On Feb 16, 2006, at 8:32 AM, Tom Buchler wrote:
I am now flicker free. Some of the built-in controls don't redraw
until I stop waving a window in front of my app, but the app
doesn't flicker.
One thing I notice is that the app is consuming huge amounts of CPU
cycles when doing the DrawPicture. If I open Windows Task Manager,
and wave it in front of my canvas, I immediately go to 100% CPU
utilization on an AMD 64 3200. The same thing happens when I wave
the Task Manager window in front of the RB IDE. I'm coming off
Delphi development, and in contrast, waving the Task Manager window
in front of my Delphi app (whose main window is mostly a large
canvas with hundreds of drawn elements), I barely reach 10-20% CPU
utilization -- and in Delphi, I did not have to double-buffer the
canvas -- nothing flickers, and no trails of the waving window are
apparent.
Very interesting...
This is one area where I have been unable to control with the
BufferedCanvas subclass.
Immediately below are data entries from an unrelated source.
(* ===== verification/RouteFacts.v ===== *)
(** The meaning of a compiled routing condition: AND across the fields of a match, OR across
    the values of a field and the entries of its rule sets. What a list of domain patterns
    matches: [domains_of] computes exactly the domains a condition holds of, and an
    intersection is exact because two suffix trees are nested or disjoint. *)
From S2P Require Import Prelude Diagnostics IRTypes IRValidate Frozen Labels Adapter Network.
From S2P Require Import Domains Compiler.

Section Route.
(** The native predicates: does the connection match [value] as a [kind]? *)
Context (atom : string → string → bool).

(** Conditions use AND across Terms and OR across Values; "or" is OR across Terms. *)
Fixpoint eval (c : Condition) : bool :=
  match c with
  | Cond kind values terms =>
      if kind =s "and" then forallb eval terms
      else if kind =s "or" then existsb eval terms
      else existsb (atom kind) values
  end.

(** An empty field does not constrain. *)
Definition field (kind : string) (values : list string) : bool :=
  match values with [] => true | _ => existsb (atom kind) values end.

Definition entry_kind (entry : RuleSetEntry) : string :=
  if rse_Kind entry =s RuleSetDomain
  then if rse_Match entry =s DomainSuffix then "domain_suffix" else "domain"
  else "ip_cidr".
Definition entry_value (entry : RuleSetEntry) : string :=
  if rse_Kind entry =s RuleSetDomain then rse_Domain entry else rse_CIDR entry.

Definition entries_at (resources : gmap string Resource) (id : ID) : list RuleSetEntry :=
  match r_Payload (resource_at resources id) with
  | Payload_RuleSet s => rset_Entries s
  | _ => []
  end.

Definition match_holds (resources : gmap string Resource) (m : RouteMatch) : bool :=
  field "domain" (rm_DomainExact m) && field "domain_suffix" (rm_DomainSuffix m) &&
  field "ip_cidr" (rm_IPCIDRs m) && field "port" (port_value <$> rm_DestinationPorts m) &&
  field "network" (rm_Network m) &&
  match rm_RuleSetIDs m with
  | [] => true
  | ids => existsb (λ entry, atom (entry_kind entry) (entry_value entry))
             (mjoin (entries_at resources <$> ids))
  end.

(** When a condition exists: every rule set is one, and a DNS rule's rule sets
    hold domains. *)
Definition rule_sets_ok (resources : gmap string Resource) (dns : bool) (ids : list ID) : Prop :=
  ∀ id, id ∈ ids → ∃ s, r_Payload (resource_at resources id) = Payload_RuleSet s ∧
    (dns = true → Forall (λ e, rse_Kind e = RuleSetDomain) (rset_Entries s)).

Definition entry_term (entry : RuleSetEntry) : Condition :=
  Cond (entry_kind entry) [entry_value entry] [].

Lemma entry_condition_Ret dns id entry :
  (dns = true → rse_Kind entry = RuleSetDomain) →
  entry_condition dns id entry = Ret (entry_term entry).
Proof.
  intros H. unfold entry_condition, entry_term, entry_kind, entry_value.
  destruct (String.eqb_spec (rse_Kind entry) RuleSetDomain); [done|].
  destruct dns; [by exfalso; auto|done].
Qed.

Lemma rule_set_terms_Ret resources dns ids :
  rule_sets_ok resources dns ids →
  rule_set_terms resources dns ids = Ret (entry_term <$> mjoin (entries_at resources <$> ids)).
Proof.
  intros Hok. unfold rule_set_terms.
  rewrite (range_fold_app _ (λ id, entry_term <$> entries_at resources id)).
  - simpl. f_equal. clear Hok. induction ids as [|id ids IH]; csimpl; [done|].
    by rewrite IH, fmap_app.
  - intros i id acc Hid. destruct (Hok _ Hid) as (s & Hs & Hdom).
    unfold entries_at. rewrite Hs. simpl.
    rewrite (range_fold_app _ (λ e, [entry_term e])).
    + do 2 f_equal. generalize (rset_Entries s). intros l. induction l; csimpl; [done|]. by f_equal.
    + intros _ e acc' He. rewrite entry_condition_Ret; [done|]. intros Hd.
      specialize (Hdom Hd). rewrite Forall_forall in Hdom. by apply Hdom.
Qed.

Lemma rule_set_terms_inv resources dns ids terms :
  rule_set_terms resources dns ids = Ret terms → rule_sets_ok resources dns ids.
Proof.
  intros H id Hid. destruct (range_fold_Ret _ _ _ _ _ H Hid) as (_ & t & t' & Hs).
  destruct (r_Payload (resource_at resources id)) eqn:E; simpl in Hs;
    try (destruct (_ =s _) in Hs; done); try done.
  eexists. split; [done|]. intros ->. apply Forall_forall. intros e He.
  destruct (range_fold_Ret _ _ _ _ _ Hs He) as (_ & u & u' & Hc).
  unfold entry_condition in Hc. by destruct (String.eqb_spec (rse_Kind e) RuleSetDomain).
Qed.

Lemma eval_add_term kind values :
  (kind =s "and") = false → (kind =s "or") = false →
  forallb eval (add_term kind values) = field kind values.
Proof.
  intros Ha Ho. destruct values as [|v vs]; [done|]. cbn. rewrite Ha, Ho. by rewrite andb_true_r.
Qed.

Lemma entry_kind_atom entry :
  (entry_kind entry =s "and") = false ∧ (entry_kind entry =s "or") = false.
Proof. unfold entry_kind. by repeat case_match. Qed.

Lemma eval_entry_term entry :
  eval (entry_term entry) = atom (entry_kind entry) (entry_value entry).
Proof.
  destruct (entry_kind_atom entry) as [Ha Ho]. unfold entry_term. simpl.
  by rewrite Ha, Ho, orb_false_r.
Qed.

Lemma eval_entry_terms l :
  existsb eval (entry_term <$> l) = existsb (λ e, atom (entry_kind e) (entry_value e)) l.
Proof.
  induction l as [|e l IH]; [done|]. rewrite fmap_cons. cbn [existsb].
  by rewrite IH, eval_entry_term.
Qed.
There is no way (that I know of) to short-
circuit drawing when the Framework/OS calls Refresh(); and if your
drawing is complex you *will* get flicker.
The only method I found to reduce redundant drawing is to offload the
background-buffer drawing to a thread and checking for a stopThread
flag within the drawing (this was before the Thread.Kill() method was
available). This might reduce the CPU requirements, or at least
update the window with the new drawn content, but I have found that
it could have it's own set of disadvantages. For example, with Font
Safari it would sometimes take up to 2 seconds to render a character
set without threading but with threading it would sometimes take up
to 4 seconds to render. But short-circuiting the drawing allowed
partial drawing to be displayed as the user quickly looped through
fonts, giving the *appearance* of more efficient updates.
You might also be able to reduce the CPU time if you incorporate a
"needsRedraw" flag, which would scrap the buffer force a complete
redraw... otherwise if needsRedraw is False, then just DrawPicture
the buffer. This complicates the drawing code but can be worthwhile
(and what was done for Font Safari).